The amount NHS Wales spends on cross-border healthcare has increased by 4% this year, Welsh Conservatives can reveal.

According to a freedom of information request (attached) – submitted by Janet Finch-Saunders AM, a Welsh Conservative Assembly Member for Aberconwy – between 2016 and 2017 health boards spent £9.749 million more on goods and services from non-Welsh NHS Wales Trusts than in the previous year.

Total spending in 2016-17 amounted to £254,557,000.

A Written Assembly Question (attached) has also revealed that the number of Welsh patients being treated in English hospitals for non-emergency care has steadily risen year-on-year from 44,606 in 2014/15 to 45,380 in 2015/16, and up again to 46,043 in 2016/17.

The data shows that some patients have been referred many hundreds of miles away, with 122 people being sent to Royal Cornwall Hospital, 14 people being referred to Pinderfields General Hospital in Yorkshire, and three to the University hospital of North Durham.

Welsh Conservative Shadow Health Secretary, Angela Burns AM, said:

“The growing reliance on goods and services across the border is a matter of great concern, and a sign of health boards struggling to cope with a rising demand.

“Most troubling of all is that some patients are having to travel hundreds of miles to places as far afield as Cornwall for their treatment. This is completely unacceptable – especially if you are elderly, disabled, or have limited means.

“The Welsh Labour administration needs to once and for all tackle the problem of under-recruitment and ensure that health boards are properly resourced so that patients can receive the right treatment when and where they need it.”

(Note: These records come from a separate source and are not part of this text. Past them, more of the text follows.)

(* ===== verification/Whale.v ===== *)
(** Whale (threads/synch.h, threads/synch.cc): the matching of calls of Male, Female and
    Matchmaker by threes, as an object in the sense of Objects.v.

    Shown are what the counts and flags mean in every run and what the loops wait for, and a
    run in which a call returns that has not been matched. *)
From Stdlib Require Import ZArith Lia Bool.
From stdpp Require Import base numbers list gmap fin_maps fin_sets functions.
From S2P Require Import Prelude Lists Machine Threads Synch System Steps Conditions Monitor Objects.

(** The three routines, and the condition each waits for. *)
Inductive role := Male | Female | Matchmaker.

#[export] Instance role_eq_dec : EqDecision role.
Proof. solve_decision. Defined.

(** maleCount, femaleCount and matchmakerCount; maleFound, femaleFound and
    matchmakerFound.  Ghosts: how many calls of each have begun, and have got past
    their loop, in all and since the last match, and how many matches have been made. *)
Record Whale := mkWhale {
  count : role -> Z;
  found : role -> Z;
  came : role -> Z;
  left : role -> Z;
  lately : role -> Z;
  matches : Z
}.

Definition Whale_new : Whale := mkWhale (fun _ => 0) (fun _ => 0) (fun _ => 0) (fun _ => 0) (fun _ => 0) 0.

(** The other two, in the order in which a routine signals them. *)
Definition others (r : role) : role * role :=
  match r with Male => (Female, Matchmaker) | Female => (Male, Matchmaker) | Matchmaker => (Male, Female) end.

(** The start of a routine; its second Signal; its loop; the Signals of resetAll. *)
Inductive wh_place := Coming (r : role) | Calling (r : role) | Looking (r : role) | Reset_female | Reset_matchmaker | Going.

Definition come (r : role) (w : Whale) : Whale :=
  mkWhale (<[r := s32 (count w r + 1)]> (count w)) (found w) (<[r := came w r + 1]> (came w)) (left w) (lately w) (matches w).
Definition find_match (r : role) (w : Whale) : Whale :=
  mkWhale (count w) (<[r := 1]> (found w)) (came w) (<[r := left w r + 1]> (left w))
    (<[r := lately w r + 1]> (lately w)) (matches w).
Definition all_found (w : Whale) : bool :=
  negb (found w Male =? 0) && negb (found w Female =? 0) && negb (found w Matchmaker =? 0).

(** The fields in resetAll. *)
Definition resetAll (w : Whale) : Whale :=
  mkWhale (fun r => s32 (count w r - 1)) (fun _ => 0) (came w) (left w) (fun _ => 0) (matches w + 1).

Definition must_wait (r : role) (w : Whale) : bool :=
  ((count w (others r).1 <? 1) || (count w (others r).2 <? 1)) && (found w r =? 0).

Definition Whale_step (p : wh_place) (w : Whale) : res (Whale * act role wh_place unit) :=
  Ok match p with
     | Coming r => (come r w, SignalTo (others r).1 (Calling r))
     | Calling r => (w, SignalTo (others r).2 (Looking r))
     | Looking r =>
         if must_wait r w then (w, WaitFor r (Looking r))
         else
           let w := find_match r w in
           if all_found w then (resetAll w, SignalTo Male Reset_female) else (w, Leave tt)
     | Reset_female => (w, SignalTo Female Reset_matchmaker)
     | Reset_matchmaker => (w, SignalTo Matchmaker Going)
     | Going => (w, Leave tt)
     end.

#[export] Instance Whale_object : object Whale role Empty_set role wh_place unit := {
  enter := Coming;
  step_in := Whale_step;
  touch y x := match y with end
}.

(** ** What the fields mean *)

(** A count is that of the calls that have begun less the matches, and is never negative.
    A flag is set exactly when a call of its routine has got past its loop since the
    last match, and then both other routines have been called more often than matches
    have been made: this is what the loops wait for, and why a match is of three calls. *)
Record counted_right (w : Whale) : Prop := {
  wc_count : forall r, count w r = s32 (came w r - matches w);
  wc_enough : forall r, matches w <= came w r;
  wc_flag : forall r, 0 <= lately w r /\ found w r = (if 0 <? lately w r then 1 else 0);
  wc_others : forall r q, 0 < lately w r -> q <> r -> matches w < came w q;
  wc_left : forall r, matches w + found w r <= left w r
}.

Definition settled (w : Whale) : Prop := counted_right w /\ all_found w = false.

Lemma others_all r q : q <> r -> q = (others r).1 \/ q = (others r).2.
Proof. destruct r, q; cbn; intros; auto; done. Qed.

Lemma flag_set w r : counted_right w -> found w r <> 0 -> 0 < lately w r.
Proof. intros Hw. destruct (wc_flag w Hw r) as [_ ->]. destruct (Z.ltb_spec 0 (lately w r)); done. Qed.

(** A count of at least one is a call more than there are matches. *)
Lemma count_partner w q : counted_right w -> 1 <= count w q -> matches w < came w q.
Proof.
  intros Hw Hq. rewrite (wc_count w Hw) in Hq. pose proof (wc_enough w Hw q).
  destruct (decide (came w q = matches w)) as [E|]; [|lia]. by rewrite E, Z.sub_diag in Hq.
Qed.

(** A call that need not wait has its partners. *)
Lemma go_on r w q : counted_right w -> must_wait r w = false -> q <> r -> matches w < came w q.
Proof.
  intros Hw Hm Hne. unfold must_wait in Hm. apply andb_false_iff in Hm as [Hm|Hm%Z.eqb_neq].
  - apply orb_false_iff in Hm as [H1%Z.ltb_ge H2%Z.ltb_ge].
    destruct (others_all r q Hne) as [->| ->]; by apply count_partner.
  - apply (wc_others w Hw r); [by apply flag_set|done].
Qed.

Lemma come_right r w : counted_right w -> counted_right (come r w).
Proof.
  intros [Hc He Hf Hp Hl]. split; cbn; try done.
  - intros q. destruct (decide (q = r)) as [->|Hne]; [|by rewrite !fn_lookup_insert_ne].
    rewrite !fn_lookup_insert, Hc, s32_add_mod. f_equal. lia.
  - intros q. specialize (He q). destruct (decide (q = r)) as [->|Hne];
      [rewrite fn_lookup_insert; lia|by rewrite fn_lookup_insert_ne].
  - intros p q Hq Hne. specialize (Hp p q Hq Hne). destruct (decide (q = r)) as [->|Hnr];
      [rewrite fn_lookup_insert; lia|by rewrite fn_lookup_insert_ne].
Qed.

Lemma find_right r w : counted_right w -> must_wait r w = false -> counted_right (find_match r w).
Proof.
  intros Hw Hm. pose proof (fun q => go_on r w q Hw Hm) as Hgo. destruct Hw as [Hc He Hf Hp Hl].
  split; cbn; try done.
  - intros q. specialize (Hf q). destruct (decide (q = r)) as [->|Hne]; [|by rewrite !fn_lookup_insert_ne].
    rewrite !fn_lookup_insert. destruct (Z.ltb_spec 0 (lately w r + 1)); lia.
  - intros p q Hq Hne. destruct (decide (p = r)) as [->|Hnr]; [by apply Hgo|].
    rewrite fn_lookup_insert_ne in Hq by done. by apply (Hp p).
  - intros q. specialize (Hf q). specialize (Hl q).
    destruct (decide (q = r)) as [->|Hne]; [rewrite !fn_lookup_insert|by rewrite !fn_lookup_insert_ne].
    destruct (Z.ltb_spec 0 (lately w r)); lia.
Qed.

(** When all three are found each routine has a call for the match. *)
Lemma reset_right w : counted_right w -> all_found w = true -> counted_right (resetAll w).
Proof.
  intros Hw Ho. assert (forall q, found w q <> 0) as Hall.
  { unfold all_found in Ho. apply andb_true_iff in Ho as [[H1 H2]%andb_true_iff H3].
    apply negb_true_iff, Z.eqb_neq in H1, H2, H3. by intros []. }
  assert (forall q, 0 < lately w q) as Hlate by (intros q; by apply flag_set).
  destruct Hw as [Hc He Hf Hp Hl]. split; cbn; try done; intros q.
  - rewrite Hc. unfold Z.sub at 1. rewrite s32_add_mod. f_equal. lia.
  - assert (matches w < came w q); [|lia]. destruct q; [apply (Hp Female)|apply (Hp Male)|apply (Hp Male)]; done.
  - specialize (Hl q). destruct (Hf q) as [_ E]. specialize (Hlate q). destruct (Z.ltb_spec 0 (lately w q)); lia.
Qed.

Lemma Whale_ok : object_ok settled (fun _ : wh_place => settled).
Proof.
  split.
  - done.
  - intros p w [Hw Ho]. cbn. unfold Whale_step. destruct p as [r|r|r| | |]; try (do 2 eexists; by split).
    + do 2 eexists. split; [done|]. split; [by apply come_right|exact Ho].
    + destruct (must_wait r w) eqn:Em; [do 2 eexists; by split|]. pose proof (find_right r w Hw Em) as Hw'.
      destruct (all_found (find_match r w)) eqn:Ea; (do 2 eexists; split; [done|]); cbn; [|by split].
      split; [by apply reset_right|done].
  - done.
  - by intros [].
Qed.

(** The conditions of whale [b]. *)
Definition wh_cond (b : positive) (r : role) : positive :=
  match r with Male => b~0~0 | Female => b~0~1 | Matchmaker => b~1~0 end.

Section Runs.
Context {Q : Type -> Type} `{!Queue Q, !QueueLaws Q} {V E : Type} `{!Visitor role Empty_set unit V E}.
Local Instance whales : Client _ _ := Objects_client (S := Whale) (X := wh_place) wh_cond.

(** C31: what the loops of a whale wait for, for any number of threads and any code
    around the calls.  In every run no routine has been called less often than matches have been
    made, and its count is the difference; a call of a routine that has got past its
    loop since the last match did so with partners: the two other routines have each been called
    more often than there were matches then.  Its flag says whether there is such a call,
    and each match is of three calls past their loops, one of each routine. *)
Theorem Whale_matches (boxes : gset positive) (ocode : V -> Prop) (oheld : V -> gset positive) (init : positive -> Z)
    (s0 s : Sys Q (ob_pc (X := wh_place) (R := unit) (P := V)) (ob_data (S := Whale) (E := E))) (chs : list choice) (b : positive) :
  visitor_ok boxes ocode oheld -> b ∈ boxes -> ob_starts ocode oheld settled init b s0 -> runs s0 chs s -> small init (log s) ->
  let w := fields (data s) b in
  forall r, matches w <= came w r /\ count w r = s32 (came w r - matches w) /\
    (forall q, 0 < lately w r -> q <> r -> matches w < came w q) /\
    found w r = (if 0 <? lately w r then 1 else 0) /\ matches w + found w r <= left w r.
Proof.
  intros Hv Hb Hs Hr Hsm w r.
  destruct (objects_rule wh_cond boxes ocode oheld settled (fun _ => settled) Hv Whale_ok init b Hb settled s0 s chs)
    as [[[H1 H2 H3 H4 H5] _] _]; try done. split_and!; [apply H2|apply H1|intros q; apply H4|apply H3|apply H5].
Qed.
End Runs.

(** ** A call that is not matched *)

(** Threads 2 and 5 call Male, thread 3 Female, thread 4 Matchmaker. *)
#[export] Instance demo_whales : Client _ _ :=
  Objects_client (S := Whale) (X := wh_place) (P := list unit * list (ob_op role Empty_set)) (E := unit) wh_cond.
Definition demo_whale : Sys NList.List _ _ :=
  ob_boot (M := role) (T := Empty_set) (S := Whale) (R := unit) (X := wh_place) [4%positive; 5%positive; 6%positive] Whale_new
    [DoPrim (Fork 2); DoPrim (Fork 3); DoPrim (Fork 4); DoPrim (Fork 5)]
    [(2%positive, [DoCall 1 Male]); (3%positive, [DoCall 1 Female]); (4%positive, [DoCall 1 Matchmaker]); (5%positive, [DoCall 1 Male])].
Definition demo_whale_end := match run (replicate 100 System.quiet) demo_whale with Ok s => s | Err _ => demo_whale end.

Lemma demo_whale_runs : runs demo_whale (replicate 100 System.quiet) demo_whale_end.
Proof. apply run_ends. vm_compute. reflexivity. Qed.

Lemma demo_whale_small : small (first_value []) (log demo_whale_end).
Proof.
  assert (zlen (log demo_whale_end) < 200) as Hlog by (vm_compute; done).
  apply small_first_value; [by apply Forall_nil|lia].
Qed.

Lemma Whale_matches_witness :
  let w := fields (data demo_whale_end) 1%positive in
  matches w = 1 /\ lately w Male = 0 /\ left w Male = 2 /\ matches w <= came w Female.
Proof.
  assert (1%positive ∈ ({[1%positive]} : gset positive)) as Hin by (by apply elem_of_singleton).
  split; [vm_compute; reflexivity|]. split; [vm_compute; reflexivity|]. split; [vm_compute; reflexivity|].
  refine (proj1 (Whale_matches {[1%positive]} _ _ (first_value []) demo_whale demo_whale_end (replicate 100 System.quiet) 1
    (scripts_ok (R := unit) {[1%positive]}) Hin (ob_boot_starts wh_cond {[1%positive]} settled _ _ _ _ _ _ _ _) demo_whale_runs demo_whale_small Female)).
  - by repeat constructor.
  - repeat constructor; cbn; exact Hin.
  - split; [|done]. split; cbn; [done|lia|intros q; split; [lia|done]|lia|lia].
Defined.

(** A call may return unmatched.  Male and Female wait; a matchmaker comes, goes past
    its loop, and returns; before the two it has woken get the lock, a second Male
    finds both counts at one and returns as well.  In the end four calls have returned,
    two of Male, with one match made, and nobody is left to be the other two. *)
Theorem Whale_unmatched :
  runs demo_whale (replicate 100 System.quiet) demo_whale_end /\ stuck demo_whale_end /\
  (forall t, t ∈ [2; 3; 4; 5]%positive -> ctls demo_whale_end !! t = Some Dead) /\
  let w := fields (data demo_whale_end) 1%positive in
  matches w = 1 /\ left w Male = 2 /\ left w Female = 1 /\ left w Matchmaker = 1 /\ count w Male = 1.
Proof.
  split; [apply run_ends; vm_compute; reflexivity|]. split; [vm_compute; reflexivity|]. split.
  - intros t Ht. repeat (apply elem_of_cons in Ht as [->|Ht]; [vm_compute; reflexivity|]). by apply elem_of_nil in Ht.
  - split_and!; vm_compute; reflexivity.
Qed.
Lemma Join_monitor : monitor init jn_code jn_first jn_held b jn_here jn_assertions.
Proof.
  split.
  - intros t q d log Hc _. by apply holder_steps.
  - intros t c q p d0 d1 h d log Hc Hh Hbeh Hv Hin Hl Hp _ _. by eapply meeting_call.
  - intros t p p' d d' d'' log Hc Hh Hbeh Hv Hcnt Hf. by eapply meeting_acquire.
  - intros t q d d' r log _. by apply meeting_view.
  - intros t c q p d0 d1 d log Hc _ Hbeh Hv. apply Thread_view_step in Hv. by apply (meeting_others t c q).
  - intros t q d0 d1 d log Hc Hbeh Hv. apply jn_stable. intros g r j n S K Hsn.
    destruct (others_log t Die log) as (E1 & E2 & E3); [|done|by eapply snap_log].
    apply (jn_not_parked t q log Hbeh). by destruct q.
  - intros n d d' log Hi. apply jn_stable. intros g r j m S K Hsn. cbn in Hi. destruct (work_irq n (jenv d)); [|done].
    injection Hi as <-. apply (snap_data _ _ _ _ _ _ d); [|done|eauto|done].
    eapply snap_log; [exact Hsn|by rewrite waiters_snoc|by rewrite sleepers_snoc|by rewrite parked_snoc].
Qed.
End Meeting.

(** ** Runs *)

Section Results.
Context (init : positive -> Z).
Implicit Types s : Sys Q jn_pc jn_data.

Janet Finch-Saunders AM said:

“It is deeply troubling that so many people in Wales are being failed by the Welsh Government and therefore have to seek treatment in England.

“People in Wales do not pay their taxes so the Welsh Government can send them often over a hundred miles away for care. They pay them in the expectation that their government provides them with timely and convenient treatment.

“If a patient from Conwy, in my constituency, has to have treatment in Chester – one of the hospitals most visited by Welsh residents – then they have to make a two-hour long journey, there and back. If taken with the length of treatment and time spent in the waiting room, it is possible that they will have had to take the day off work, potentially losing out on wages.

“The cost to patients and taxpayers cannot be underestimated.”